=== What is expected ===
Among the entries below, extract exactly the lines that run from the one with "(** Increasing, as" through the one with "induction l as [|y", both ends included.

[Material for the task — start]

(* ===== verification/SlabProps.v ===== *)
(** * SlabProps: class sizes, and what the slab allocator promises

    Module [SlabSizes]: what [generateAllocSizes] of MemoryAllocator.cpp computes, for every
    factor and both ways of stepping.  Module [SlabProps]: the
    properties. *)

From Stdlib Require Import ZArith Lia SpecFloat.
From stdpp Require Import base list sets numbers gmap strings relations.
From S2P Require Import Prelude Types Double Slab SlabClass SlabPool SlabMemory SlabInv SlabOps SlabRelease SlabStart SlabRace SlabPoolInv SlabPoolOps SlabPoolRelease SlabSys SlabAdmin SlabClient BufAlloc SlabBuffer.
Import Types Slab SlabClass SlabPool SlabMemory SlabFacts SlabInv SlabAdmin.

Open Scope moon_scope.
Open Scope Z_scope.

Module SlabSizes.

(** Increasing, as [MemoryPool::checkState] tests it. *)
Definition increasing (l : list Z) : Prop := is_sorted l = true /\ has_adjacent l = false.
Definition above (z : Z) (l : list Z) : Prop := match l with [] => True | y :: _ => z < y end.

Lemma increasing_cons x l : increasing (x :: l) <-> above x l /\ increasing l.
Proof.
  unfold increasing. destruct l as [|y l]; [done|]. cbn [is_sorted has_adjacent above].
  rewrite andb_true_iff, orb_false_iff, Z.leb_le, Z.eqb_neq. split; [intros [[? ?] [? ?]]; split; [lia|done]|intros [? [? ?]]; split_and!; lia || done].
Qed.

Lemma set_insert_increasing x l : increasing l -> increasing (set_insert x l) /\ (forall z, z < x -> above z l -> above z (set_insert x l)).
Proof.
  induction l as [|y l IH]; intros Hl; cbn [set_insert]; [done|]. apply increasing_cons in Hl as [Hy Hl]. destruct (IH Hl) as [IH1 IH2].
  destruct (Z.ltb_spec x y); [split; [|done]; apply increasing_cons; split; [done|by apply increasing_cons]|].
  destruct (Z.eqb_spec x y); [split; [by apply increasing_cons|done]|]. split; [|done]. apply increasing_cons. split; [|done]. apply IH2; [lia|done].
Qed.

Lemma set_insert_elem x l y : y ∈ set_insert x l -> y = x \/ y ∈ l.
Proof.
  induction l as [|z l IH]; cbn [set_insert]; [set_solver|]. destruct (x <? z); [set_solver|]. destruct (x =? z); [set_solver|].
  rewrite elem_of_cons. intros [-> |Hy%IH]; set_solver.
Qed.

Lemma set_insert_length x l : (length (set_insert x l) <= S (length l))%nat.
Proof. induction l as [|z l IH]; cbn [set_insert length]; [lia|]. destruct (x <? z); [done|]. destruct (x =? z); simpl; lia. Qed.

Lemma getAlignedSize_nonneg n : 0 <= n -> 0 <= getAlignedSize n kAlignment.
Proof. intros Hn. unfold getAlignedSize. destruct (_ =? 0); [done|]. apply u32_range. Qed.

Lemma to_u32_nonneg x n : Dbl.to_u32 x = Some n -> 0 <= n.
Proof.
  destruct x; simpl; try done; [by intros [= <-]|]. destruct (_ && _) eqn:E; [|done]. intros [= <-]. apply andb_true_iff in E as [E _]. by apply Z.leb_le.
Qed.

Lemma scaled_nonneg n f m : scaled n f = Some m -> 0 <= m.
Proof.
  unfold scaled. destruct (Dbl.to_u32 _) as [k|] eqn:E; [|done]. intros [= <-]. by apply getAlignedSize_nonneg, (to_u32_nonneg _ k E).
Qed.

Lemma to_u32_below x n : Dbl.to_u32 x = Some n -> n < 2 ^ 32.
Proof.
  destruct x; simpl; try done; [by intros [= <-]|]. destruct (_ && _) eqn:E; [|done]. intros [= <-]. apply andb_true_iff in E as [_ E]. by apply Z.ltb_lt.
Qed.

(** ** The loops end *)

Section Ends.
Context (f : spec_float) (Hv : valid_binary Dbl.prec Dbl.emax f = true) (Hf : Dbl.leb f Dbl.one = false).

(** A size of at most a slab that the factor takes out of the range of
    [uint32_t], or to itself. *)
Definition leaves_range : Prop := exists s, 0 < s <= kSize /\ (scaled s f = None \/ scaled s f = Some 0).
Definition stays : Prop := exists s, 0 < s <= kSize /\ scaled s f = Some s.

Lemma scaled_grows n k : 0 < n <= kSize -> scaled n f = Some k -> k = 0 \/ (n <= k /\ k mod 8 = 0).
Proof.
  intros Hn. unfold scaled. destruct (Dbl.to_u32 _) as [m|] eqn:E; [|done]. intros [= <-]. pose proof (to_u32_nonneg _ _ E). pose proof (to_u32_below _ _ E).
  apply DblFacts.trunc_mul_ge in E; [|rewrite kSize_eq in Hn; lia|done|done]. unfold getAlignedSize, kAlignment.
  destruct (Z.eqb_spec (m mod 8) 0); [by right|]. destruct (decide (m + 8 - m mod 8 = 2 ^ 32)) as [-> |]; [by left|]. right.
  rewrite u32_small by (Z.div_mod_to_equations; lia). Z.div_mod_to_equations. lia.
Qed.

(** Rounding a chunk size up to the most that keeps the number per slab. *)
Lemma aligned_chunk k : 0 < k <= kSize -> k mod 8 = 0 ->
  let mc := kSize / (kSize / k) in k <= mc - mc mod 8 /\ kSize / (mc - mc mod 8) = kSize / k.
Proof.
  assert (HK : 0 < kSize) by (rewrite kSize_eq; lia). set (K := kSize) in *. clearbody K. intros Hk H8 mc. assert (Hper : 1 <= K / k) by (apply Z.div_le_lower_bound; lia).
  assert (Hmc : k <= mc) by (apply Z.div_le_lower_bound; [lia|]; pose proof (Z.mul_div_le K k ltac:(lia)); lia).
  assert (Hal : k <= mc - mc mod 8) by (Z.div_mod_to_equations; lia). split; [done|].
  assert (Hm : (K / k) * mc <= K) by (apply Z.mul_div_le; lia). pose proof (Z.mod_pos_bound mc 8).
  apply Z.le_antisymm; [apply Z.div_le_compat_l; lia|]. apply Z.div_le_lower_bound; [lia|]. nia.
Qed.

Lemma next_loop_ends fuel prev n : prev <= n -> 0 < n <= kSize -> kSize - n < Z.of_nat fuel ->
  match next_loop fuel prev n f with
  | NoFuel => False | Undefined => leaves_range | Done (inl _) => stays | Done (inr m) => prev < m
  end.
Proof.
  revert n. induction fuel as [|fuel IH]; intros n Hp Hn Hfuel; [lia|]. cbn [next_loop].
  destruct (scaled n f) as [k|] eqn:E; [|by exists n; auto]. destruct (Z.eqb_spec k n) as [-> |Hne]; [by exists n|].
  destruct (scaled_grows n k Hn E) as [-> |[Hge H8]].
  { rewrite (proj2 (Z.ltb_ge kSize 0)) by lia. exists n. auto. }
  destruct (Z.ltb_spec kSize k); [lia|]. destruct (Z.eqb_spec k 0); [lia|]. destruct (_ =? _); [apply IH; lia|].
  destruct (aligned_chunk k ltac:(lia) H8) as [Hc Hd]. cbv zeta. change kAlignment with 8. rewrite Hd, Z.eqb_refl.
  destruct (Z.eqb_spec (kSize / (kSize / k) - (kSize / (kSize / k)) mod 8) 0); [lia|]. simpl. lia.
Qed.

Lemma nextSize_ends n : 0 < n <= kSize ->
  match nextSize n f with NoFuel => False | Undefined => leaves_range | Done (inl _) => stays | Done (inr m) => n < m end.
Proof. intros Hn. apply next_loop_ends; lia. Qed.

Lemma set_insert_longer x l : Forall (fun y => y < x) l -> length (set_insert x l) = S (length l) /\ Forall (fun y => y <= x) (set_insert x l).
Proof.
  induction 1 as [|y l Hy _ [IH1 IH2]]; cbn [set_insert]; [by split; [|repeat constructor]|].
  destruct (Z.ltb_spec x y); [lia|]. destruct (Z.eqb_spec x y); [lia|]. simpl. split; [lia|]. constructor; [lia|done].
Qed.

Lemma sizes_loop_ends fuel maxSize size rf acc : maxSize <= kSize -> 0 <= size -> Forall (fun y => y < size) acc ->
  (length acc < 127)%nat -> (127 < fuel + length acc)%nat ->
  match sizes_loop fuel f maxSize size rf acc with
  | NoFuel => False | Undefined => size = 0 \/ leaves_range | Done (inl _) => stays | Done (inr _) => True
  end.
Proof.
  intros Hmax. revert size acc. induction fuel as [|fuel IH]; intros size acc Hs Hacc Hl Hfuel; [lia|]. cbn [sizes_loop].
  destruct (Z.ltb_spec size maxSize); cbn [negb]; [|done]. destruct (Z.eqb_spec size 0); [by left|]. destruct (_ <=? 1); [done|].
  destruct (set_insert_longer size acc Hacc) as [Hlen Hle]. cbv zeta.
  assert (Hstep : match (if rf then nextSize size f else match scaled size f with
                    | None => Undefined | Some size' => Done (if size' =? size then inl invalid_argument else inr size') end) with
                  | NoFuel => False | Undefined => leaves_range | Done (inl _) => stays | Done (inr m) => size < m \/ (m = 0 /\ leaves_range) end).
  { destruct rf; [pose proof (nextSize_ends size ltac:(lia)) as H'; by destruct (nextSize size f) as [| |[|]]; auto|].
    destruct (scaled size f) as [k|] eqn:E; [|exists size; split; [lia|auto]]. destruct (Z.eqb_spec k size) as [-> |]; [by exists size; split; [lia|]|].
    destruct (scaled_grows size k ltac:(lia) E) as [-> |[? _]]; [right; split; [done|]; exists size; split; [lia|auto]|left; lia]. }
  destruct (if rf then _ else _) as [| |[e|m]]; [by right|done|done|].
  destruct (Z.leb_spec kMaxClasses (Z.of_nat (length (set_insert size acc)) + 1)) as [|Hk]; [done|]. unfold kMaxClasses in Hk.
  destruct Hstep as [Hm|[-> Hr]].
  - specialize (IH m (set_insert size acc)). destruct (sizes_loop fuel f maxSize m rf (set_insert size acc)) as [| |[|]]; auto; try (apply IH; try lia; eapply Forall_impl; [exact Hle|simpl; lia]).
    right. destruct IH as [-> |?]; [lia| |lia|lia|lia|done]. eapply Forall_impl; [exact Hle|simpl; lia].
  - destruct fuel as [|fuel]; [lia|]. cbn [sizes_loop]. destruct (0 <? maxSize); cbn [negb]; [simpl; by right|done].
Qed.

Lemma generate_ends maxSize minSize rf : 0 <= minSize ->
  match generateAllocSizes f maxSize minSize rf with
  | NoFuel => False | Undefined => minSize = 0 \/ leaves_range | Done (inl _) => kSize < maxSize \/ stays | Done (inr _) => True
  end.
Proof.
  intros Hmin. unfold generateAllocSizes. rewrite Hf. destruct (Z.ltb_spec kSize maxSize); [by left|].
  pose proof (sizes_loop_ends (Z.to_nat kMaxClasses) maxSize minSize rf [] ltac:(done) Hmin ltac:(constructor)) as H'.
  change (Z.to_nat kMaxClasses) with 128%nat in *. simpl length in H'. specialize (H' ltac:(lia) ltac:(lia)).
  destruct (sizes_loop _ _ _ _ _ _) as [| |[|]]; auto.
Qed.

End Ends.

Lemma div_nonneg a b : 0 <= a -> 0 <= b -> 0 <= a / b.
Proof. intros Ha Hb. destruct (decide (b = 0)) as [-> |]; [by rewrite Z.div_0_r|]. apply Z.div_pos; lia. Qed.

Lemma next_loop_nonneg fuel prev n f m : next_loop fuel prev n f = Done (inr m) -> 0 <= m.
Proof.
  revert n. induction fuel as [|fuel IH]; intros n H; cbn [next_loop] in H; [done|]. destruct (scaled n f) as [k|] eqn:E; [|done].
  pose proof (scaled_nonneg _ _ _ E) as Hk. destruct (k =? n); [done|]. destruct (kSize <? k); [by injection H as <-|].
  destruct (Z.eqb_spec k 0); [done|]. destruct (_ =? _); [by eapply IH|]. destruct (_ || _); [done|]. injection H as <-.
  assert (0 <= kSize / (kSize / k)) by (rewrite kSize_eq; apply div_nonneg; [lia|apply div_nonneg; lia]).
  unfold kAlignment. pose proof (Z.mod_le (kSize / (kSize / k)) 8). lia.
Qed.

Lemma nextSize_nonneg n f m : nextSize n f = Done (inr m) -> 0 <= m.
Proof. unfold nextSize. generalize (Z.to_nat kSize). intros fuel. apply next_loop_nonneg. Qed.

(** What holds of the sizes collected so far. *)
Definition sizes_inv (n : nat) (l : list Z) : Prop := increasing l /\ (length l <= n)%nat /\ Forall (fun x => 0 < x <= kSize) l.

Lemma sizes_inv_insert n x l : sizes_inv n l -> 0 < x <= kSize -> sizes_inv (S n) (set_insert x l).
Proof.
  intros (H1 & H2 & H3) Hx. split; [by apply set_insert_increasing|]. split; [pose proof (set_insert_length x l); lia|].
  rewrite list.Forall_forall in *. intros y [-> |Hy]%set_insert_elem; auto.
Qed.

Lemma sizes_loop_inv fuel f maxSize size rf acc l : maxSize <= kSize -> 0 <= size -> sizes_inv 126 acc ->
  sizes_loop fuel f maxSize size rf acc = Done (inr l) -> sizes_inv 127 l.
Proof.
  intros Hmax. revert size acc. induction fuel as [|fuel IH]; intros size acc Hs HI H; cbn [sizes_loop] in H; [done|].
  assert (Hacc : sizes_inv 127 acc) by (destruct HI as (? & ? & ?); split_and!; [done|lia|done]).
  destruct (Z.ltb_spec size maxSize) as [Hlt|]; cbn [negb] in H; [|by injection H as <-].
  destruct (Z.eqb_spec size 0); [done|]. destruct (_ <=? 1); [by injection H as <-|].
  assert (HI' : sizes_inv 127 (set_insert size acc)) by (apply sizes_inv_insert; [done|lia]).
  destruct (if rf then _ else _) as [| |[e|size']] eqn:En; [done..|].
  assert (Hs' : 0 <= size').
  { destruct rf; [by apply nextSize_nonneg in En|]. destruct (scaled size f) as [k|] eqn:Ek; [|done]. destruct (k =? size); [done|].
    injection En as <-. by eapply scaled_nonneg. }
  destruct (Z.leb_spec kMaxClasses (Z.of_nat (length (set_insert size acc)) + 1)); [by injection H as <-|].
  eapply IH; [exact Hs'| |exact H]. destruct HI' as (? & ? & ?). unfold kMaxClasses in *. split_and!; [done|lia|done].
Qed.

Lemma generate_inv f maxSize minSize rf l : 0 < maxSize -> 0 <= minSize ->
  generateAllocSizes f maxSize minSize rf = Done (inr l) -> sizes_inv 128 l.
Proof.
  intros Hmax Hmin. unfold generateAllocSizes. destruct (Z.ltb_spec kSize maxSize) as [|Hle]; [done|]. destruct (Dbl.leb f Dbl.one); [done|].
  destruct (sizes_loop (Z.to_nat kMaxClasses) f maxSize minSize rf []) as [| |[e|k]] eqn:E; [done..|]. intros [= <-].
  apply sizes_inv_insert; [eapply sizes_loop_inv; [exact Hle|exact Hmin| |exact E]; split_and!; [done|simpl; lia|constructor]|].
  unfold getAlignedSize, kAlignment. rewrite kSize_eq in *. destruct (Z.eqb_spec (maxSize mod 8) 0); [lia|].
  rewrite u32_small by (Z.div_mod_to_equations; lia). Z.div_mod_to_equations. lia.
Qed.

Lemma generate_nonempty f maxSize minSize rf l : generateAllocSizes f maxSize minSize rf = Done (inr l) -> l <> [].
Proof.
  unfold generateAllocSizes. destruct (kSize <? maxSize); [done|]. destruct (Dbl.leb f Dbl.one); [done|].
  destruct (sizes_loop _ _ _ _ _ _) as [| |[e|[|y k]]]; try done; intros [= <-]; cbn [set_insert]; [done|]. destruct (_ <? _); [done|]. by destruct (_ =? _).
Qed.

Lemma pool_accepts sa id size sizes : SAWf sa -> 0 <= id -> 0 <= size -> increasing sizes -> sizes <> [] -> (length sizes <= 127)%nat ->
  Forall (fun x => 0 < x <= kSize) sizes -> Forall (fun x => kMinAllocSize <= x) sizes ->
  exists p, MemoryPool_new sa id size sizes = Some (inr p) /\ acSizes_ p = sizes.
Proof.
  intros Hwf Hid Hsz Hinc Hne Hl HF Hm. destruct (MemoryPool_new_eq sa id size sizes Hwf Hid Hsz) as [p Hp].
  - unfold sizes_ok. destruct Hinc as [-> ->]. rewrite !andb_true_iff. split_and!; try done.
    + by rewrite bool_decide_eq_false_2.
    + apply forallb_forall. intros x Hx%list_elem_of_In. rewrite list.Forall_forall in HF, Hm.
      apply andb_true_iff. split; apply Z.leb_le; [by apply Hm|by apply HF].
    + by apply bool_decide_eq_true_2.
  - exists p. split; [done|]. unfold MemoryPool_new in Hp. destruct (createAllocationClasses sa id 0 sizes) as [[|acs]|]; [done| |done].
    destruct (mp_checkState sa _); [done|]. by injection Hp as <-.
Qed.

[Material for the task — finish]

=== Answer space ===
(** Increasing, as [MemoryPool::checkState] tests it. *)
Definition increasing (l : list Z) : Prop := is_sorted l = true /\ has_adjacent l = false.
Definition above (z : Z) (l : list Z) : Prop := match l with [] => True | y :: _ => z < y end.

Lemma increasing_cons x l : increasing (x :: l) <-> above x l /\ increasing l.
Proof.
  unfold increasing. destruct l as [|y l]; [done|]. cbn [is_sorted has_adjacent above].
  rewrite andb_true_iff, orb_false_iff, Z.leb_le, Z.eqb_neq. split; [intros [[? ?] [? ?]]; split; [lia|done]|intros [? [? ?]]; split_and!; lia || done].
Qed.

Lemma set_insert_increasing x l : increasing l -> increasing (set_insert x l) /\ (forall z, z < x -> above z l -> above z (set_insert x l)).
Proof.
  induction l as [|y l IH]; intros Hl; cbn [set_insert]; [done|]. apply increasing_cons in Hl as [Hy Hl]. destruct (IH Hl) as [IH1 IH2].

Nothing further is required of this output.